I also contacted another lab, who may be willing to give away a chloroplast integr/expr. plasmid. Hope that finally this thing goes right!

Mega

unread,
Oct 21, 2012, 7:56:22 AM10/21/12
to diy...@googlegroups.com
Hi,

when you want higher expression levels and you already have used the strongest promoter, what can you do?

With 35S Promoter, there's the double 35S promoter which does the job.


But can you just duplicate any promoter to get better expression? Won't the second promoter be transcribed into mRNA when you've bad luck?

Cathal Garvey

unread,
Oct 22, 2012, 5:36:00 AM10/22/12
to diy...@googlegroups.com
The second promoter would get transcribed, yes, but this wouldn't be a
problem; RNA promoters don't do anything, unless they contain lots of
secondary structures (which would be a problem).

I don't think doubling up on promoters is likely to help, though; in a
highly active promoter, you're already saturating the transcript. You
could replace the promoter with a viral promoter and express a viral
polymerase, but they're usually strong enough to kill the cell; look at
the T7 promoter in E.coli, for example!

Sometimes, excess expression can actually ruin an expression system; if
you make too much protein, it can start forming inclusion bodies.
Inclusion bodies, like crystals, can "seed" the inclusion of other
proteins, if I recall correctly, meaning you actually get less net
effect. And while it may be possible to re-purify functional protein
from inclusions after cell disruption, that's no use for bioluminescence
in-cell.

I would suggest trying to get a working system initially without
worrying too much about excess expression level. Once it's working, you
have a platform to experiment further with by changing codon usage,
promoters, or by editing the amino acid sequence of the protein to find
mutants with higher activity, stability at higher expression levels, etc.

And at that point, if you have a somewhat-glowing-plant working and want
to improve it, it'd be easy to raise crowdfunding for the mutagenesis
step to make it even cooler, because you can tell your funders that
worst-case-scenario they only get a somewhat-glowing-plant! ;)

Mega

unread,
Oct 28, 2012, 12:50:54 PM10/28/12
to diy...@googlegroups.com
Does anyone by chance know how long an amino acid chain can be without getting problems with transcription and/or translation?

Say you want to make a 6kbp long fusion protein  (you clone the genes in frame and remove the stop codons) .  That would make 2000 amino acids(!), and those sequences I've seen so far have around 400 amino acids. 

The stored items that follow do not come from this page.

(** The rows of a page as sources. *)
Lemma row_sources self rows so gr :
  page_inv rs v self rows → rows !! so = Some gr →
  Forall3 (λ k c ob, source self c ob (peek_vlr (gr_fixed gr) k))
    (gr_offs gr) (gr_chains gr) (gr_objs gr).
Proof using Hrs.
  intros (fl & vl & u & H & Hu & Hall) Ho. destruct (Hall so gr Ho) as [R1 R2 R3].
  assert (Hin : so ∈ dom rows) by by apply elem_of_dom_2 in Ho.
  pose proof (row_last_pos rs Hrs _ _ _ _ _ _ H Hin) as Hlast. unfold objs_at in R3.
  assert (Hg : ∀ g, g ∈ concat (gr_chains gr) → g ∈ u).
  { intros g Hg. rewrite Hu. apply elem_of_row_granules. eauto. }
  assert (Hpref : ∀ c, c ∈ gr_chains gr → (length c < granule_fuel)%nat).
  { intros c [i Hc]%list_elem_of_lookup. destruct (concat_lookup _ _ _ Hc) as [l Hl].
    eapply (granule_fuel_ok rs Hrs self fl (dom rows) vl c
      (l ++ row_granules (delete so rows))).
    eapply page_ok_perm; [|exact H]. rewrite Hu, (row_granules_delete _ _ _ Ho), Hl. solve_Permutation. }
  clear Ho R1 R2. induction R3 as [|k c ob offs cs objs Hob _ IH]; constructor.
  - split; [apply (po_len _ _ _ _ _ _ H)| |done|apply Hpref; by left].
    intros g Hgc. destruct (granule_cell _ _ _ _ _ _ g H) as (G1 & G2 & G3 & G4).
    { right. apply Hg. simpl. apply elem_of_app. by left. }
    split_and!; [lia|done..].
  - apply IH; [intros g Hgc; apply Hg; simpl; apply elem_of_app; by right|].
    intros c' ?. apply Hpref. by right.
Qed.

Lemma granules_used_obj data c ob r : obj_at data c ob r → granules_used r = obj_granules ob.
Proof.
  unfold obj_at, granules_used, obj_granules. destruct (Z.ltb_spec 992 (len ob)) as [Hl|Hl].
  - intros (g & _ & -> & _). simpl length_in_bytes. unfold bytes_to_granules.
    change OBJECT_SIZE_BLOB_THRESHOLD with 992. by rewrite (proj2 (Z.ltb_lt 992 (len ob))).
  - by intros [-> _].
Qed.

Lemma sum_granules_ok {E} self row offs cs objs :
  Forall3 (λ k c ob, source self c ob (peek_vlr row k)) offs cs objs →
  (∀ k, k ∈ offs → slot_ok (len row) k) →
  sum_granules (E:=E) row offs = Ok (total_granules objs).
Proof.
  induction 1 as [|k c ob offs cs objs [_ _ Hob _] _ IH]; [done|]. intros Hsl.
  simpl. unfold row_vlr. destruct (Hsl k ltac:(left)) as [K1 K2]. rewrite slice_Ok by lia.
  cbn [rmap rbind]. rewrite IH by (intros; apply Hsl; by right). simpl.
  by rewrite (granules_used_obj _ _ _ _ Hob).
Qed.

(** Two rows with the same objects and the same bytes but for the references. *)
Definition like (gr gr' : GRow) : Prop :=
  gr_offs gr' = gr_offs gr ∧ gr_objs gr' = gr_objs gr ∧
  same_but (gr_offs gr) (gr_fixed gr) (gr_fixed gr').

Lemma shape_like row offs row' :
  shape rs v row offs → same_but offs row row' → shape rs v row' offs.
Proof.
  intros [S1 S2 S3] Hsb. split; [destruct Hsb; congruence|done|].
  eapply visits_mono; [|exact S3]. intros x Hx. by eapply same_but_trans.
Qed.

Lemma row_total_granules_ok {E} self rows so gr :
  page_inv rs v self rows → rows !! so = Some gr →
  row_total_granules (E:=E) self so rs v = Ok (total_granules (gr_objs gr)).
Proof using Hrs.
  intros Hs Hso. destruct (read_row_ok (E:=E) rs Hrs v self rows so gr Hs Hso) as (Hget & Hvis & _).
  pose proof (row_sources _ _ _ _ Hs Hso) as Hsrc.
  destruct Hs as (fl & vl & u & _ & _ & Hall). destruct (Hall so gr Hso) as [_ R2 _].
  unfold row_total_granules. rewrite Hget. cbn [rbind]. rewrite Hvis. cbn [rbind].
  eapply sum_granules_ok; [done|]. intros k Hk. rewrite (sh_len _ _ _ _ R2).
  by eapply slots_bounds; [apply (sh_slots _ _ _ _ R2)|].
Qed.

(** Copying one row. *)
Lemma copy_row_into_ok self rows_s so gr p bs rows m :
  page_inv rs v self rows_s → rows_s !! so = Some gr → page_inv rs v p rows → holds bs m →
  (∀ ob, ob ∈ large (gr_objs gr) → ob ∈ m) →
  (has_space_for_row (E:=PageError) p rs (total_granules (gr_objs gr)) = Ok false ∧
    copy_row_into self so rs v (p, bs) = (Ok false, (p, bs))) ∨
  (∃ o p' bs' gr', copy_row_into self so rs v (p, bs) = (Ok true, (p', bs')) ∧
    rows !! o = None ∧ page_inv rs v p' (<[o := gr']> rows) ∧ like gr gr' ∧
    holds bs' (m ⊎ large (gr_objs gr)) ∧ pg_hash p' = None).
Proof using Hrs.
  intros Hself Hso Hp Hm Hb. pose proof (row_sources _ _ _ _ Hself Hso) as Hsrc.
  destruct (read_row_ok (E:=PageError) rs Hrs v _ _ _ _ Hself Hso) as (Hget & Hvis & _).
  pose proof Hself as (_ & _ & _ & _ & _ & Hall). destruct (Hall so gr Hso) as [_ R2 _].
  destruct Hp as (fl & vl & u & H & Hu & Hallp).
  destruct (has_space_spec (E:=PageError) rs Hrs p fl (dom rows) vl u (total_granules (gr_objs gr)) H)
    as ([|] & Hsp & _); [right|left].
  2: { split; [done|]. unfold copy_row_into. unfold sbind at 1, slift at 1.
       rewrite (row_total_granules_ok _ _ _ _ Hself Hso). unfold sbind at 1, slift at 1. by rewrite Hsp. }
  destruct (alloc_row_ok rs Hrs p fl (dom rows) vl u _ H Hsp) as (o & p1 & fl1 & Ha & H1 & Ho & Ht & Hl & Hav).
  assert (Hin : o ∈ {[o]} ∪ dom rows) by set_solver.
  pose proof (sh_len _ _ _ _ R2) as Hrl.
  destruct (write_row_ok rs Hrs p1 fl1 _ vl u o 0 (gr_fixed gr) H1 Hin) as (d & Hw & H2 & Hk2 & Hrow2); [lia..|].
  assert (Hrow : peek d o rs = gr_fixed gr).
  { rewrite Hrow2. apply poke_all. by rewrite (len_row rs Hrs _ _ _ _ _ _ H1 Hin). }
  set (p2 := set_row_data d p1) in *.
  destruct (copy_objects_ok self (gr_fixed gr) fl1 ({[o]} ∪ dom rows) o (gr_offs gr) (gr_chains gr) (gr_objs gr)
    (vit_start v) p2 bs vl u m (same_but (gr_offs gr) (gr_fixed gr)))
    as (p3 & bs3 & cs & Hr & Hf & Hm3); try done.
  - intros k Hk. rewrite Hrl. by eapply slots_bounds; [apply (sh_slots _ _ _ _ R2)|].
  - apply (sh_visits _ _ _ _ R2).
  - unfold p2. psimpl. by rewrite Hrow.
  - apply (sh_slots _ _ _ _ R2).
  - destruct Hf as [F1 F2 F3 F4 F5]. unfold p2 in F2. psimpl. rewrite Hrow in F2.
    set (gr' := {| gr_fixed := peek (pg_row_data p3) o rs; gr_offs := gr_offs gr; gr_chains := cs;
      gr_objs := gr_objs gr |}).
    assert (Hk3 : keeps_row rs p1 p3 u o) by (eapply (keeps_row_trans _ _ _ _ u u); done).
    exists o, p3, bs3, gr'. split_and!; try done.
    + unfold copy_row_into. unfold sbind at 1, slift at 1.
      rewrite (row_total_granules_ok _ _ _ _ Hself Hso). unfold sbind at 1, slift at 1. rewrite Hsp.
      cbn [negb]. unfold sbind at 1, slift at 1. rewrite Hget.
      rewrite (sbind_Ok _ _ _ (p1, bs) o) by by apply expect_Ok, on_page_Ok.
      unfold sbind at 1, slift at 1. rewrite Hw.
      rewrite (sbind_Ok _ _ _ (p2, bs) tt) by by apply on_page_Ok.
      unfold sbind at 1, slift at 1. rewrite Hvis. by rewrite (sbind_Ok _ _ _ _ _ Hr).
    + by apply not_elem_of_dom.
    + eapply (page_inv_insert rs Hrs v p p1); try done.
      * by apply (row_cell _ Hrs _ _ _ _ _ o H1); right.
      * split; simpl; [done| |done]. by eapply shape_like.
      * destruct F1 as [vl' F1]. eauto.
    + destruct Ht as (_ & _ & T3). by rewrite (kr_hash _ _ _ _ _ Hk3).
Qed.

Lemma large_app l1 l2 : large (l1 ++ l2) = large l1 ⊎ large l2.
Proof. unfold large. by rewrite filter_app, list_to_set_disj_app. Qed.

Lemma large_perm l1 l2 : l1 ≡ₚ l2 → large l1 = large l2.
Proof. intros Hp. unfold large. apply list_to_set_disj_perm. by rewrite Hp. Qed.
(** The page invariant.  Whatever rows are inserted and deleted, the rows
    are in the page where they should be, the cells of rows and granules
    partition the used parts of the page in free and occupied ones, the blob
    store counts the large objects of the rows on top of the blobs of others,
    and a saved hash is the hash of the page: it is forgotten whenever the
    page changes. *)
Theorem page_invariant p bs A :
  page_reach p bs A → ∃ rows, reach_inv p bs A rows.
Proof using Hrs. apply page_reach_inv. Qed.

(** The page's sizes.  The counters count the rows and the granules of
    their objects, every row is in the fixed-length part at a multiple of the
    row size, rows and granules together never take more than the page has,
    and the 16-bit header fields do not overflow. *)
Theorem page_sizes p bs A :
  page_reach p bs A →
  page_num_rows p = Z.of_nat (size A) ∧
  page_num_var_len_granules p = total_granules (arow_objects A) ∧
  page_bytes_used_by_rows p rs ≤ fx_last (pg_fixed p) + (PAGE_DATA_SIZE - vr_first (pg_var p)) ∧
  fx_last (pg_fixed p) ≤ vr_first (pg_var p) ≤ PAGE_DATA_SIZE ∧
  (∀ o, is_Some (A !! o) → 0 ≤ o ∧ o + rs ≤ fx_last (pg_fixed p) ∧ o mod rs = 0) ∧
  Forall (in_u 16) [fx_last (pg_fixed p); fx_num_rows (pg_fixed p); vr_first (pg_var p);
    vr_freelist_len (pg_var p); vr_num_granules (pg_var p)].
Proof using Hrs.
  intros [rows [Hp -> _ _]]%page_reach_inv. rewrite arow_objects_abs, map_size_fmap.
  destruct (page_counters _ _ _ _ Hp) as [-> ->]. pose proof Hp as (fl & vl & u & H & _ & _).
  pose proof (page_bounds _ Hrs _ _ _ _ _ H) as (B1 & B2 & B3 & _).
  pose proof (po_fixed _ _ _ _ _ _ H) as Hf. pose proof (po_var _ _ _ _ _ _ H) as Hv.
  pose proof (fo_last _ _ _ _ _ Hf) as L1. pose proof (fo_num _ _ _ _ _ Hf) as L2.
  pose proof (vo_num _ _ _ _ Hv) as L3. pose proof (vo_free _ _ _ _ Hv) as L4.
  pose proof (rs_min _ Hrs). pose proof (len_nonneg fl). pose proof (len_nonneg vl). pose proof (len_nonneg u).
  change PAGE_DATA_SIZE with 65472. split_and!; try done; try lia.
  - unfold page_bytes_used_by_rows, page_num_rows, page_num_var_len_granules, GRANULE_SIZE. nia.
  - intros o [r Ho]. apply elem_of_dom_2 in Ho. rewrite dom_fmap in Ho.
    destruct (row_cell _ Hrs _ _ _ _ _ o H ltac:(by right)) as (O1 & O2 & O3 & _). done.
  - unfold in_u. change (2 ^ 16) with 65536. repeat constructor; nia.
Qed.

(** The objects of a row, read through its references. *)
Definition reads_objects (p : Page) (bs : B) (row : list byte) (offs : list Z) (objs : list (list byte)) : Prop :=
  Forall2 (λ k ob, row_vlr (E:=PageError) row k = Ok (peek_vlr row k) ∧
    iter_vlo_data (E:=PageError) p (first_granule (peek_vlr row k)) =
      Ok (if is_large_blob (peek_vlr row k) then [blake3 ob] else chunks ob) ∧
    (is_large_blob (peek_vlr row k) = true → retrieve_blob bs (blake3 ob) = Ok ob)) offs objs.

Will there be problems with the RNA polymerase or during translation? 
(Google didn't hit any adequate results, unfortunately)

 


Pat

unread,
Oct 29, 2012, 7:40:46 AM10/29/12
to diy...@googlegroups.com
The number of amino acids coded for shouldn't have an effect on translation or transcription. For instance titin a protein found in our bodies is ~30,000 amino acids long.

Increasing the size of the protein however will have an effect on protein folding and subsequent activity if the protein is an enzyme.

Bryan Bishop

unread,
Oct 29, 2012, 12:20:00 PM10/29/12
to diy...@googlegroups.com, Bryan Bishop, Pat
On Mon, Oct 29, 2012 at 6:40 AM, Pat <ele...@gmail.com> wrote:
The number of amino acids coded for shouldn't have an effect on translation or transcription. For instance titin a protein found in our bodies is  ~30,000 amino acids long

I can't tell if proteins with subunits exist because of assembly problems, or if because different proteins co-evolved into some mutual function. Probably both, but designing new and working subunits isn't as easy. So, stick with 30k amino acids, for now.

- Bryan
http://heybryan.org/
1 512 203 0507

Cathal Garvey

unread,
Oct 29, 2012, 1:22:04 PM10/29/12
to diy...@googlegroups.com
The longer the chain, the more chances there are for a weak link to
break it.

Issues of transcriptional stalling or translational abortion/stalling
could end up killing the whole system, and it's hard to debug. At least
if you have several smaller fusions, you can try to identify which part
of the system is failing and fix just that.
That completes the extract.